(Stored items)
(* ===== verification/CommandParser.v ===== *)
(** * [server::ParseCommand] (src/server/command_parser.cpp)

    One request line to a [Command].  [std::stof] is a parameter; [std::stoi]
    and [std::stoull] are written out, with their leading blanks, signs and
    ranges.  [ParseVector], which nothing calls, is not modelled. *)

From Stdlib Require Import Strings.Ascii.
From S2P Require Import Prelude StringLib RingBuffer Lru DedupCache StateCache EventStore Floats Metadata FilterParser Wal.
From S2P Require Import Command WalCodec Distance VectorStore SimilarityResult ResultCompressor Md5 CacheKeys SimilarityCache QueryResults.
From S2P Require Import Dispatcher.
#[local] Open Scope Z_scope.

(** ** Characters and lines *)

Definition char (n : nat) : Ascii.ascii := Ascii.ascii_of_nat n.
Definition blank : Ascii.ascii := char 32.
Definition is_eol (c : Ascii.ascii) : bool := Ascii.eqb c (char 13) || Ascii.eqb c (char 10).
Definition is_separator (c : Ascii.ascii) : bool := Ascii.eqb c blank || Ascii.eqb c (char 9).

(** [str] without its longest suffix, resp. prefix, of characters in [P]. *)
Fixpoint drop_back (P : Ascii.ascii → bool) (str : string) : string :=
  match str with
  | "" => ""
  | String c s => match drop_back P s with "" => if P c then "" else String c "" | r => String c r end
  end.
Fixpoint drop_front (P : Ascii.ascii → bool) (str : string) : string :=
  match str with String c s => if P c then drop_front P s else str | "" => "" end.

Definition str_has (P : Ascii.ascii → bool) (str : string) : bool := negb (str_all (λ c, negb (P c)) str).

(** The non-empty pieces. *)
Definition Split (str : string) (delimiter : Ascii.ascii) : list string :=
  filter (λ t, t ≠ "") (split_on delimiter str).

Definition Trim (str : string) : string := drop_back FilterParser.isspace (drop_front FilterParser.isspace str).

* * *

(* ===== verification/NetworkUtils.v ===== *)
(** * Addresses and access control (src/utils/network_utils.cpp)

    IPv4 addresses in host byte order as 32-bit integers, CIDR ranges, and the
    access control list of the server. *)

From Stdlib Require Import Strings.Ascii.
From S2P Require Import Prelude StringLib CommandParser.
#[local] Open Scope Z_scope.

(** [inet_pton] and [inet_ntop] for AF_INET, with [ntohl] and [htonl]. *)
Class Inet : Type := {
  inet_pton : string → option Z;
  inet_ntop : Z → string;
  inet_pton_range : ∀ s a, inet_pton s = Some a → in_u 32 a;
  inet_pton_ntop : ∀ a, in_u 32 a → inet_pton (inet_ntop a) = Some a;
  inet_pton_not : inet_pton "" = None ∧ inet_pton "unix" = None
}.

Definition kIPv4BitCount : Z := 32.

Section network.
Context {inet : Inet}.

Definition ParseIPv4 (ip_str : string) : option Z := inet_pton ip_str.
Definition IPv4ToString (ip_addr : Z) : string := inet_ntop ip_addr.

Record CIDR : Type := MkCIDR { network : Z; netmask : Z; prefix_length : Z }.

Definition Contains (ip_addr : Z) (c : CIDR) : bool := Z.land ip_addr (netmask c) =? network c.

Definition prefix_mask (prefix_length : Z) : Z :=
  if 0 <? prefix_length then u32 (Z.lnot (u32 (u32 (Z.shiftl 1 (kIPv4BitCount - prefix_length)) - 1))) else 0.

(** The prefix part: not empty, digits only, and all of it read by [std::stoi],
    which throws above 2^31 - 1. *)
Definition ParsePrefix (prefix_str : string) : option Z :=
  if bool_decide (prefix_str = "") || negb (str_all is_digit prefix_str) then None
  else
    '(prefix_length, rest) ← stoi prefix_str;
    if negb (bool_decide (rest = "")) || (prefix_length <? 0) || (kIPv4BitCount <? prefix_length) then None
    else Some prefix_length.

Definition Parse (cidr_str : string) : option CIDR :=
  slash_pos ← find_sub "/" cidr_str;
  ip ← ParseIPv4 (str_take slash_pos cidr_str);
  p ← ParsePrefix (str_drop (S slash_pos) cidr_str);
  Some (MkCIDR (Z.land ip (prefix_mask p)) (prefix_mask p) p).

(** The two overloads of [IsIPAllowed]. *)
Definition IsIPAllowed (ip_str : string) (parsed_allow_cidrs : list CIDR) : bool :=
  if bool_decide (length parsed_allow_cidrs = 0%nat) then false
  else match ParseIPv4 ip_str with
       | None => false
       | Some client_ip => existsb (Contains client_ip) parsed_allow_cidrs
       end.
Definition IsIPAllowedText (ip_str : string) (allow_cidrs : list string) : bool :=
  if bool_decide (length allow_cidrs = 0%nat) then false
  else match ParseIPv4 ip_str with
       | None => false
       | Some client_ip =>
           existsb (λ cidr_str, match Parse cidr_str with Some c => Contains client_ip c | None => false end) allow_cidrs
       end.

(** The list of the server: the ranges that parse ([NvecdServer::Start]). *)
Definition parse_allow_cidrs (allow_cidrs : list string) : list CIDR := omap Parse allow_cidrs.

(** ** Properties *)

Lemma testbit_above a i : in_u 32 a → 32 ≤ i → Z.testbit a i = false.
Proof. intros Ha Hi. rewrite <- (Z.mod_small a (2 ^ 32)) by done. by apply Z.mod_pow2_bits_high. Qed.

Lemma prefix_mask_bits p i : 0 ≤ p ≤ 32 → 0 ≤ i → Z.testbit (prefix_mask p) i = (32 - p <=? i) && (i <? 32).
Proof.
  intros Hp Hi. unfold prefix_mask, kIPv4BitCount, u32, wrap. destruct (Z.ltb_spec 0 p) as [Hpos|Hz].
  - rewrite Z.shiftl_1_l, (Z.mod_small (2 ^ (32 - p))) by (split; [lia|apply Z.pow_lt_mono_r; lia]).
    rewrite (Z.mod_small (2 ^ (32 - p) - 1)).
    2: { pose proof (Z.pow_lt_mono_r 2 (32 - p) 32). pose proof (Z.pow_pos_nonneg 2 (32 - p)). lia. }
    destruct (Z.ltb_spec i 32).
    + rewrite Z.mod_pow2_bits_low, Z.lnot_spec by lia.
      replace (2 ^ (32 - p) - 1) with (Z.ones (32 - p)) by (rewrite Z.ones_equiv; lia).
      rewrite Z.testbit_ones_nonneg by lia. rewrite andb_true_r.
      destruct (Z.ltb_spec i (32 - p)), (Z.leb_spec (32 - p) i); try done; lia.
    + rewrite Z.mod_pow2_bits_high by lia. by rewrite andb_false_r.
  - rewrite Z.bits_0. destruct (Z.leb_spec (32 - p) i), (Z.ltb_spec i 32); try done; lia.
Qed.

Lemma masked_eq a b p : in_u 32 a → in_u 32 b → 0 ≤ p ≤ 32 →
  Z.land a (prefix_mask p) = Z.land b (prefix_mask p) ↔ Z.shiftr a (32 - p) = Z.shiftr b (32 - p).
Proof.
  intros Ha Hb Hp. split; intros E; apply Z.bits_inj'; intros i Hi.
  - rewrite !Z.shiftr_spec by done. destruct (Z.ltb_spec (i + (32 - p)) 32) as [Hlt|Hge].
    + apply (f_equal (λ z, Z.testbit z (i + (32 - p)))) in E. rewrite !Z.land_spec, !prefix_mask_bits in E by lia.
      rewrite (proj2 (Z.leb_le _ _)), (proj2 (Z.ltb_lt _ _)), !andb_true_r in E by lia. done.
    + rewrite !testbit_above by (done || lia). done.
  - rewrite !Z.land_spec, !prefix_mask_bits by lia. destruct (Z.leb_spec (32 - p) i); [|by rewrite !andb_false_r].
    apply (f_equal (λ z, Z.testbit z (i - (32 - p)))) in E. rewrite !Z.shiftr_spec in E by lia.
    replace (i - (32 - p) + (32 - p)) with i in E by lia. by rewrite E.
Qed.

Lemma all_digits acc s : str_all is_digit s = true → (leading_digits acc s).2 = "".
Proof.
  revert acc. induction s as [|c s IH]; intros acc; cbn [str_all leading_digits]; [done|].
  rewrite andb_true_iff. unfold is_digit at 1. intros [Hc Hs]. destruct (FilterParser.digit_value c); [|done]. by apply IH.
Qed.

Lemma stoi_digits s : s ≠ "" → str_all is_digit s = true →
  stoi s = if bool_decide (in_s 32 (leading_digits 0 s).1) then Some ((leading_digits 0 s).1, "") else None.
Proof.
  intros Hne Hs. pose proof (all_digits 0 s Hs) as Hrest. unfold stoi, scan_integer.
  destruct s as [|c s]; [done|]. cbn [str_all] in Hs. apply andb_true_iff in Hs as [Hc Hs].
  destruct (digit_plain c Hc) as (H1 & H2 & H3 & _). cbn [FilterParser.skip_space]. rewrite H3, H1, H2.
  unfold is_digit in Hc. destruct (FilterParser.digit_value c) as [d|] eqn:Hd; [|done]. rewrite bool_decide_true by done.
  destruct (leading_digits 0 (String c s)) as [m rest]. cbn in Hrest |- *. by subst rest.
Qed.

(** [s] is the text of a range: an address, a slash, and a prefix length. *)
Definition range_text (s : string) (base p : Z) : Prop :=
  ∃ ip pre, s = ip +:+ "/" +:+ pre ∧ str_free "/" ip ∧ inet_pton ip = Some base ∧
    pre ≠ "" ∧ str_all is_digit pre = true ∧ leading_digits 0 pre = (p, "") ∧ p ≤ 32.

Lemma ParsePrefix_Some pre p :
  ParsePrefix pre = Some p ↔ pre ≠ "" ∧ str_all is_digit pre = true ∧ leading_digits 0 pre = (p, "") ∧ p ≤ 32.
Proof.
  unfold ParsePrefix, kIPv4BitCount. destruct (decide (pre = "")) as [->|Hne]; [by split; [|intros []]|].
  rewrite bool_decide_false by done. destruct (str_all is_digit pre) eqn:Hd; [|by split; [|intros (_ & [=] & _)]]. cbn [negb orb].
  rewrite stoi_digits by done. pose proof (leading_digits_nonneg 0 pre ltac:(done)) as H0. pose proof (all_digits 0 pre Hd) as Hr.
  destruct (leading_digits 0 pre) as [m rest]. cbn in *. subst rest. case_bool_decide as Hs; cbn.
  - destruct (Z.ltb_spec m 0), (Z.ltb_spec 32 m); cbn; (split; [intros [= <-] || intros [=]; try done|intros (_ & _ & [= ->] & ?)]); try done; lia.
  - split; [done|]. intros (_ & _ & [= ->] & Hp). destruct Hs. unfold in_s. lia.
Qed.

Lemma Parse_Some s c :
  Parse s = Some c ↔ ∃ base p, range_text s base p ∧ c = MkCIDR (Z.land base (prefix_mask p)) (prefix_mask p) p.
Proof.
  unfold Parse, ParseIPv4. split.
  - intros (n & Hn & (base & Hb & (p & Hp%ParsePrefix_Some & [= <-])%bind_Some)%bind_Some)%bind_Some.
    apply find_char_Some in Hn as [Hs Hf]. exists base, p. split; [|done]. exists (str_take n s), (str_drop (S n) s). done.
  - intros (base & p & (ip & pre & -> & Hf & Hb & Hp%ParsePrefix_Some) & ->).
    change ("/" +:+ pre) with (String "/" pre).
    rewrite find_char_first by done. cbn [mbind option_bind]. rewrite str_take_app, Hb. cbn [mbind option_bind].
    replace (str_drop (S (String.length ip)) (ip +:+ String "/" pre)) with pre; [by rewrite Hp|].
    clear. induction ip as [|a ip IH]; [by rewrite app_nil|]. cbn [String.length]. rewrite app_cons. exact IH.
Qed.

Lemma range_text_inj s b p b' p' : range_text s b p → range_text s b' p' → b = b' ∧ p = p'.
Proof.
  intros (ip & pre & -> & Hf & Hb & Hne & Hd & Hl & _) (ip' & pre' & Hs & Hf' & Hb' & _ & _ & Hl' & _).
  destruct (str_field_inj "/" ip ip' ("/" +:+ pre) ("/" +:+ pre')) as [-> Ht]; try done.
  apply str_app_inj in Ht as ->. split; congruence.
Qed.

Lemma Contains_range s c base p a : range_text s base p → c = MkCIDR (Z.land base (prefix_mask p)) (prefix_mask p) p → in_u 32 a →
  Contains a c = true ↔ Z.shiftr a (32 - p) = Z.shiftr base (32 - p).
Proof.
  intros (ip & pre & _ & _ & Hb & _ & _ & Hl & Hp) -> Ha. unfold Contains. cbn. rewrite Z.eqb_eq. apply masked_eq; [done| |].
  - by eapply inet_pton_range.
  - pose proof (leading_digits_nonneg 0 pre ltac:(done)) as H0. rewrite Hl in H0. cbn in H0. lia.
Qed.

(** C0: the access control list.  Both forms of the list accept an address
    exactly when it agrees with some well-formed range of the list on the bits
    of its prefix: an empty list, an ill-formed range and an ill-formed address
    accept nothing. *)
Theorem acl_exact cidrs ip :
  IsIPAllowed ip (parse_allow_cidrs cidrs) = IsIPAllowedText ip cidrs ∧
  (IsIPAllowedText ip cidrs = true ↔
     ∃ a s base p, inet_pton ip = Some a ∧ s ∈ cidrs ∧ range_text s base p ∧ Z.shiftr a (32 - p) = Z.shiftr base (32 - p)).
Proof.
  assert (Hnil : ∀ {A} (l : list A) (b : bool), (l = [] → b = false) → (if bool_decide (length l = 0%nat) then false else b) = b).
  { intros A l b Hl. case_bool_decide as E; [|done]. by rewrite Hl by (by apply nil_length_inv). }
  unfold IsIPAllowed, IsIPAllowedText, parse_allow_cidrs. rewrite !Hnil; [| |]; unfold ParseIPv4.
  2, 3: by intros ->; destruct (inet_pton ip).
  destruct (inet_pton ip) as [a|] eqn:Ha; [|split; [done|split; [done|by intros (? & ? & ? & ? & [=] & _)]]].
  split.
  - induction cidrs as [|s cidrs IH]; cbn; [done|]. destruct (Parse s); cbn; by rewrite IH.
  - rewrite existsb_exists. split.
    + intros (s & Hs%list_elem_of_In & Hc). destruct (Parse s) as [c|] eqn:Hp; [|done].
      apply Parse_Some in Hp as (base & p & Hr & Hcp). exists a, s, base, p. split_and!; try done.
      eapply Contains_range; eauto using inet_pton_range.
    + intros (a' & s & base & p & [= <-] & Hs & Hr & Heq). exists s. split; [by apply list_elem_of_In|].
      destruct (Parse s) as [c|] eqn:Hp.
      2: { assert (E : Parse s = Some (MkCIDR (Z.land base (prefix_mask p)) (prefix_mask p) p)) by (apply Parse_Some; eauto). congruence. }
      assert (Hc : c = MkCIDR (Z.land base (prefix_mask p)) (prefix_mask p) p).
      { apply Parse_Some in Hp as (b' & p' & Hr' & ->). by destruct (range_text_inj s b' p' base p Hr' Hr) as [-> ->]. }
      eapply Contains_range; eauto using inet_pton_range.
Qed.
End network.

→ WHAT IS NEEDED: Using the data above, repeat exactly the lines that begin at the line with "slash_pos ← find_sub" and end at the line with "Lemma testbit_above a", both ends included.

→ RESPONSE TO THIS TASK:
  slash_pos ← find_sub "/" cidr_str;
  ip ← ParseIPv4 (str_take slash_pos cidr_str);
  p ← ParsePrefix (str_drop (S slash_pos) cidr_str);
  Some (MkCIDR (Z.land ip (prefix_mask p)) (prefix_mask p) p).

(** The two overloads of [IsIPAllowed]. *)
Definition IsIPAllowed (ip_str : string) (parsed_allow_cidrs : list CIDR) : bool :=
  if bool_decide (length parsed_allow_cidrs = 0%nat) then false
  else match ParseIPv4 ip_str with
       | None => false
       | Some client_ip => existsb (Contains client_ip) parsed_allow_cidrs
       end.
Definition IsIPAllowedText (ip_str : string) (allow_cidrs : list string) : bool :=
  if bool_decide (length allow_cidrs = 0%nat) then false
  else match ParseIPv4 ip_str with
       | None => false
       | Some client_ip =>
           existsb (λ cidr_str, match Parse cidr_str with Some c => Contains client_ip c | None => false end) allow_cidrs
       end.

(** The list of the server: the ranges that parse ([NvecdServer::Start]). *)
Definition parse_allow_cidrs (allow_cidrs : list string) : list CIDR := omap Parse allow_cidrs.

(** ** Properties *)

Lemma testbit_above a i : in_u 32 a → 32 ≤ i → Z.testbit a i = false.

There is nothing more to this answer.